Premières idées théoriques

8La somme des données d’observations accumulées sur les super novae permet de dresser un premier « portrait-robot » des étoiles responsables des différents types d’explosions. À l’origine des SN Ia se trouvent des objets appartenant aux vieilles populations stellaires et qui se présentent au moment de l’explosion dans un état très semblable d’un événement à l’autre.. Environ 1044 Joules d’énergie cinétique sont libérés, et l’examen détaillé des restes des supernovae de 1006, 1572 et 1604 (toutes trois sans doute de type Ia) indique que l’étoile est entièrement détruite dans l’explosion. Les SN II, Ib et Ic sont quant à elles, produites par des étoiles de courte durée de vie et donc massives (la durée de vie des étoiles est une fonction fortement décroissante de leur masse) qui ne sont présentes que dans des régions où la formation stellaire est active. Au terme de leur évolution, ces étoiles massives sont affectées d’un fort vent stellaire qui peut leur faire perdre une part plus ou moins grande de leur enveloppe d’hydrogène.
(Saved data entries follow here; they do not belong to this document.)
(* ===== verification/SignalSpec.v ===== *)
(** * SignalSpec: what assignment, force and release do to a signal

    A signal is, bit by bit, the value last assigned ([cur]), whether a procedural
    continuous assignment holds the bit ([asn]) and the value it is forced to
    ([frc]).  The operations of Signal refine those of this abstract signal; what
    the fan-out of the node received is what is seen of it. *)

From S2P Require Import Prelude FourState Vector4 Vector4Value Vector4Ops Vector4Parts Vector4Reduce Vector2 Vector2Value Signal.
Import Bit4.

Open Scope ivl_scope.

(** ** The abstract signal *)

Record asig : Type := ASig {
  cur : nat -> vvp_bit4_t;
  asn : nat -> bool;
  frc : nat -> option vvp_bit4_t;
}.

Definition seen (A : asig) (i : nat) : vvp_bit4_t := default (cur A i) (frc A i).

(** [f] in the range, [g] outside of it. *)
Definition over {X} (base wid : nat) (f g : nat -> X) (i : nat) : X :=
  if (base <=? i)%nat && (i <? base + wid)%nat then f i else g i.

Definition a_assign (base wid : nat) (v : nat -> vvp_bit4_t) (A : asig) : asig :=
  ASig (over base wid (fun i => if asn A i then cur A i else v (i - base)%nat) (cur A)) (asn A) (frc A).
Definition a_cassign (base wid : nat) (v : nat -> vvp_bit4_t) (A : asig) : asig :=
  ASig (over base wid (fun i => v (i - base)%nat) (cur A)) (over base wid (fun _ => true) (asn A)) (frc A).
Definition a_deassign (base wid : nat) (A : asig) : asig :=
  ASig (cur A) (over base wid (fun _ => false) (asn A)) (frc A).
Definition a_force (m : nat -> bool) (v : nat -> vvp_bit4_t) (A : asig) : asig :=
  ASig (cur A) (asn A) (fun i => if m i then Some (v i) else frc A i).

(** A net has its driven value again, a variable keeps what was forced. *)
Definition a_release (net_flag : bool) (base wid : nat) (A : asig) : asig :=
  let A' := ASig (cur A) (asn A) (over base wid (fun _ => None) (frc A)) in
  if net_flag then A' else a_assign base wid (fun k => seen A (base + k)) A'.

(** What the receivers have got, after they had [o]. *)
Definition deliver1 (o : nat -> vvp_bit4_t) (x : sent) : nat -> vvp_bit4_t :=
  match x with
  | Callbacks => o
  | SendVec4 v => value v
  | SendVec4Pv v base _ => over base (size v) (fun i => value v (i - base)%nat) o
  end.
Definition deliver (o : nat -> vvp_bit4_t) (out : list sent) : nat -> vvp_bit4_t := fold_left deliver1 out o.

(** ** The relation *)

Definition mask_ok (n : nat) (m : vvp_vector2_t) : Prop := vec2_wf m /\ (wid_ m = 0%nat \/ wid_ m = n).

Record wire_is (n : nat) (w : vvp_wire_vec4) (c : nat -> vvp_bit4_t) (f : nat -> option vvp_bit4_t) : Prop := WireIs {
  wire_wf : vec_wf (wire_bits4_ w);
  wire_size : size (wire_bits4_ w) = n;
  wire_cur : forall i, (i < n)%nat -> value (wire_bits4_ w) i = c i;
  wire_mask : mask_ok n (force_mask_ w);
  wire_force_wf : vec_wf (force4_ w);
  wire_force_size : size (force4_ w) = n \/ size (force4_ w) = 0%nat /\ wid_ (force_mask_ w) = 0%nat;
  wire_frc : forall i, (i < n)%nat -> f i = if vec2_value (force_mask_ w) i then Some (value (force4_ w) i) else None;
}.

Record signal_is (n : nat) (s : vvp_net_t) (A : asig) : Prop := SignalIs {
  sig_pos : (0 < n)%nat;
  sig_wf : vec_wf (bits4_ (fun_ s));
  sig_size : size (bits4_ (fun_ s)) = n;
  sig_cur : forall i, (i < n)%nat -> value (bits4_ (fun_ s)) i = cur A i;
  sig_mask : mask_ok n (assign_mask_ (fun_ s));
  sig_asn : forall i, (i < n)%nat -> vec2_value (assign_mask_ (fun_ s)) i = asn A i;
  sig_wire : wire_is n (fil s) (cur A) (frc A);
}.

(** The receivers have what is seen. *)
Definition coherent (n : nat) (o : nat -> vvp_bit4_t) (A : asig) : Prop := forall i, (i < n)%nat -> o i = seen A i.

(** ** Masks *)

Lemma vec2_value_beyond m i : (wid_ m <= i)%nat -> vec2_value m i = false.
Proof. intros Hi. unfold vec2_value. by rewrite (proj2 (Nat.leb_le _ _)). Qed.

Lemma null_value i : vec2_value vec2_null i = false.
Proof. apply vec2_value_beyond. cbn. lia. Qed.

Lemma null_ok n : mask_ok n vec2_null.
Proof. split; [|by left]. split; [unfold word_count; cbn; lia|constructor]. Qed.

(** The words of a two-state vector are a plane of all of their bits. *)
Lemma mask_plane m : vec2_wf m -> (0 < wid_ m)%nat -> plane_wf (length (vec_ m) * 64) (vec_ m).
Proof.
  intros [Hl Hw] Hp. split; [|done]. pose proof (word_count_pos _ Hp). unfold storage, is_long, word_count, BITS_PER_WORD.
  destruct (Nat.ltb_spec 64 (length (vec_ m) * 64)); [|lia].
  replace (length (vec_ m) * 64 + 64 - 1)%nat with (63 + length (vec_ m) * 64)%nat by lia. rewrite Nat.div_add by done. done.
Qed.

Lemma vec2_set_bit_spec m idx b : vec2_wf m -> (idx < wid_ m)%nat ->
  exists m', vec2_set_bit m idx b = Some m' /\ vec2_wf m' /\ wid_ m' = wid_ m /\
    forall i, vec2_value m' i = if (i =? idx)%nat then b else vec2_value m i.
Proof.
  intros Hm Hi. pose proof (mask_plane m Hm ltac:(lia)) as Hp. destruct Hm as [Hl Hw].
  pose proof (word_count_bounds (wid_ m)) as [_ Hc]. unfold vec2_set_bit. rewrite (proj2 (Nat.ltb_lt _ _)) by done.
  exists (Vec2 (plane_set (vec_ m) idx b) (wid_ m)). split; [by destruct b|]. split; [|split; [done|]].
  - destruct (plane_set_wf _ _ idx b Hp) as [_ Hw']. split; [|done]. cbn [vec_ wid_]. unfold plane_set. by rewrite insert_length.
  - intros i. rewrite !vec2_value_spec. cbn [vec_ wid_]. rewrite (pbit_plane_set _ _ _ _ _ Hp) by lia.
    destruct (Nat.ltb_spec i (wid_ m)), (Nat.eqb_spec i idx); (done || lia).
Qed.

(** ** Loops over a range of bits *)

Lemma over_in {X} base wid (f g : nat -> X) i : (base <= i < base + wid)%nat -> over base wid f g i = f i.
Proof. intros [H1 H2]. unfold over. by rewrite (proj2 (Nat.leb_le _ _)), (proj2 (Nat.ltb_lt _ _)). Qed.

Lemma over_out {X} base wid (f g : nat -> X) i : (i < base \/ base + wid <= i)%nat -> over base wid f g i = g i.
Proof. intros H. unfold over. destruct (Nat.leb_spec base i), (Nat.ltb_spec i (base + wid)); (done || lia). Qed.

Lemma over_S {X} base k (f g : nat -> X) i : over base (S k) f g i = if (i =? base + k)%nat then f i else over base k f g i.
Proof.
  unfold over. destruct (Nat.leb_spec base i), (Nat.ltb_spec i (base + S k)), (Nat.ltb_spec i (base + k)), (Nat.eqb_spec i (base + k)); (done || lia).
Qed.

(** [b] is [v] with the bits of [f] in the range. *)
Record stored (base k : nat) (f : nat -> vvp_bit4_t) (v b : vvp_vector4_t) : Prop := Stored {
  st_wf : vec_wf b;
  st_size : size b = size v;
  st_bits : forall i, value b i = over base k f (value v) i;
}.

Lemma stored_0 base f v : vec_wf v -> stored base 0 f v v.
Proof. intros W. constructor; [done|done|]. intros i. rewrite over_out by lia. done. Qed.

Lemma stored_set base k f v b c : stored base k f v b -> (base + k < size v)%nat -> c = f (base + k)%nat ->
  stored base (S k) f v (set_bit b (base + k) c).
Proof.
  intros [W S B] Hk ->. constructor; [by apply set_bit_wf; [|rewrite S]|by rewrite set_bit_size|].
  intros i. rewrite set_bit_value by (by rewrite ?S). rewrite over_S, B. destruct (Nat.eqb_spec i (base + k)); congruence.
Qed.

Lemma stored_skip base k f v b : stored base k f v b -> f (base + k)%nat = value v (base + k) -> stored base (S k) f v b.
Proof.
  intros [W S B] Hk. constructor; [done|done|]. intros i. rewrite over_S, B. destruct (Nat.eqb_spec i (base + k)); [|done].
  subst. by rewrite over_out by lia.
Qed.

(** A loop that stores each bit of the range, or leaves a bit that has its value. *)
Lemma stored_loop base n f v (body : nat -> vvp_vector4_t -> vvp_vector4_t) : vec_wf v ->
  (forall k b, (k < n)%nat -> stored base k f v b ->
     (body k b = set_bit b (base + k) (f (base + k)%nat) /\ (base + k < size v)%nat) \/ (body k b = b /\ f (base + k)%nat = value v (base + k))) ->
  stored base n f v (for_loop n 0 body v).
Proof.
  intros W Hb. apply (for_loop_ind (fun k b => stored base k f v b) n 0); [by apply stored_0|]. intros k b Hk Hs.
  destruct (Hb k b ltac:(lia) Hs) as [[-> H]|[-> H]]; [by apply stored_set|by apply stored_skip].
Qed.

(** The same for a mask. *)
Record marked (base k : nat) (f : nat -> bool) (m m' : vvp_vector2_t) : Prop := Marked {
  mk_wf : vec2_wf m';
  mk_wid : wid_ m' = wid_ m;
  mk_bits : forall i, vec2_value m' i = over base k f (vec2_value m) i;
}.

Lemma marked_0 base f m : vec2_wf m -> marked base 0 f m m.
Proof. intros W. constructor; [done|done|]. intros i. rewrite over_out by lia. done. Qed.

Lemma marked_set base k f m b : marked base k f m b -> (base + k < wid_ m)%nat ->
  exists b', vec2_set_bit b (base + k) (f (base + k)%nat) = Some b' /\ marked base (S k) f m b'.
Proof.
  intros [W S B] Hk. destruct (vec2_set_bit_spec b (base + k) (f (base + k)%nat) W) as (b' & E & W' & S' & V); [lia|].
  exists b'. split; [done|]. constructor; [done|congruence|]. intros i. rewrite V, over_S, B. destruct (Nat.eqb_spec i (base + k)); congruence.
Qed.

Lemma marked_skip base k f m b : marked base k f m b -> f (base + k)%nat = vec2_value m (base + k) -> marked base (S k) f m b.
Proof.
  intros [W S B] Hk. constructor; [done|done|]. intros i. rewrite over_S, B. destruct (Nat.eqb_spec i (base + k)); [|done].
  subst. by rewrite over_out by lia.
Qed.

Lemma mask_range_spec m base wid b : vec2_wf m -> (base + wid <= wid_ m)%nat ->
  exists m', mask_range m base wid b = Some m' /\ marked base wid (fun _ => b) m m'.
Proof.
  intros W Hw. unfold mask_range. apply (for_loop_ind (fun k s => exists m', s = Some m' /\ marked base k (fun _ => b) m m') wid 0).
  - exists m. split; [done|by apply marked_0].
  - intros k s Hk (m' & -> & Hm). cbn. destruct (marked_set base k (fun _ => b) m m' Hm) as (m2 & E & Hm2); [lia|]. exists m2. by rewrite E.
Qed.

Lemma vec2_fill_wf b n : vec2_wf (vec2_fill b n).
Proof. split; cbn [vec_ wid_ vec2_fill]; [by rewrite length_replicate|]. apply replicate_words. by destruct b. Qed.

Lemma vec2_fill_value b n i : (i < n)%nat -> vec2_value (vec2_fill b n) i = b.
Proof.
  intros Hi. rewrite vec2_value_spec. cbn [vec_ wid_ vec2_fill]. rewrite (proj2 (Nat.ltb_lt _ _)) by done. cbn [andb]. unfold pbit.
  destruct (div64 i) as [Hd Hm]. pose proof (word_count_bounds n) as [_ Hc]. rewrite word_at_replicate by nia.
  destruct b; [|apply Z.bits_0]. rewrite ones64_bit by lia. by rewrite (proj2 (Z.ltb_lt _ _)) by lia.
Qed.

(** A mask without a word that is not 0 has no bit. *)
Lemma zero_mask m i : vec2_is_zero m = true -> vec2_value m i = false.
Proof.
  unfold vec2_is_zero. rewrite forallb_forall. intros Hz. rewrite vec2_value_spec. destruct (Nat.ltb_spec i (wid_ m)) as [Hi|]; [|done].
  cbn [andb]. unfold pbit. rewrite (proj1 (Z.eqb_eq _ _) (Hz (i / BITS_PER_WORD)%nat ltac:(apply in_seq; destruct (div64 i); pose proof (word_count_bounds (wid_ m)); nia))).
  apply Z.bits_0.
Qed.

(** ** The filter *)

Lemma test_force_mask_value w i : test_force_mask w i = vec2_value (force_mask_ w) i.
Proof. unfold test_force_mask. destruct (Nat.leb_spec (wid_ (force_mask_ w)) i); [|done]. by rewrite vec2_value_beyond. Qed.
Quand celle-ci a totalement disparu, se forme alors une étoile de type Wolf-Rayet qui produit en explosant une SN Ib, si une couche d’hélium subsiste en surface, et une SN Ic si l’hélium a aussi été emporté par le vent, laissant à nu les régions les plus profondes, riches en oxygène. L’explosion des SN II, Ib et Ic ne détruit pas entièrement l’étoile. Les couches externes sont éjectées mais le cœur stellaire se transforme en un résidu compact et dense. Un tel résidu a été observé dans la nébuleuse du Crabe, reste de l’explosion de 1054, sous la forme d’une étoile à neutrons en rotation rapide (appelé aussi pulsar).

9Les modèles d’explosion invoqués pour expliquer les SN Ia d’une part, les SN II, Ib et Ic d’autre part, s’inspirent des idées initialement proposées par Zwicky, Fowler et Hoyle. Dans les deux cas, le concept de masse limite de Chandrasekhar joue un rôle central. La masse de Chandrasekhar, voisine de 1,4 masse solaire, correspond à la masse maximale possible pour un objet supporté par la pression des électrons dégénérés. La pression de dégénérescence remplace à haute densité la pression classique du gaz, d’origine thermique. Elle est de nature quantique et provient du mouvement rapide des électrons confinés en grand nombre dans un petit volume. Le rayon d’un objet supporté par la pression des électrons dégénérés diminue quand sa masse croît. Au voisinage de la limite de Chandrasekhar, la réduction du rayon devient très importante, la masse volumique augmente considérablement de même que la température par effet de compression. Si l’objet est inerte du point de vue nucléaire, la contraction se poursuit jusqu’au moment où le rayon atteint environ 1 000 km. Une instabilité gravitationnelle se produit alors, qui conduit aussitôt à un effondrement rapide, en quelques centaines de millisecondes. Si à l’inverse, le milieu contient un « carburant » nucléaire susceptible de s’allumer, l’augmentation de masse volumique et de température au voisinage de la limite de Chandrasekhar provoque l’allumage, en général avant que survienne l’instabilité gravitationnelle. Et comme l’ont montré Fowler et Hoyle, une combustion nucléaire en milieu dégénéré est hautement instable.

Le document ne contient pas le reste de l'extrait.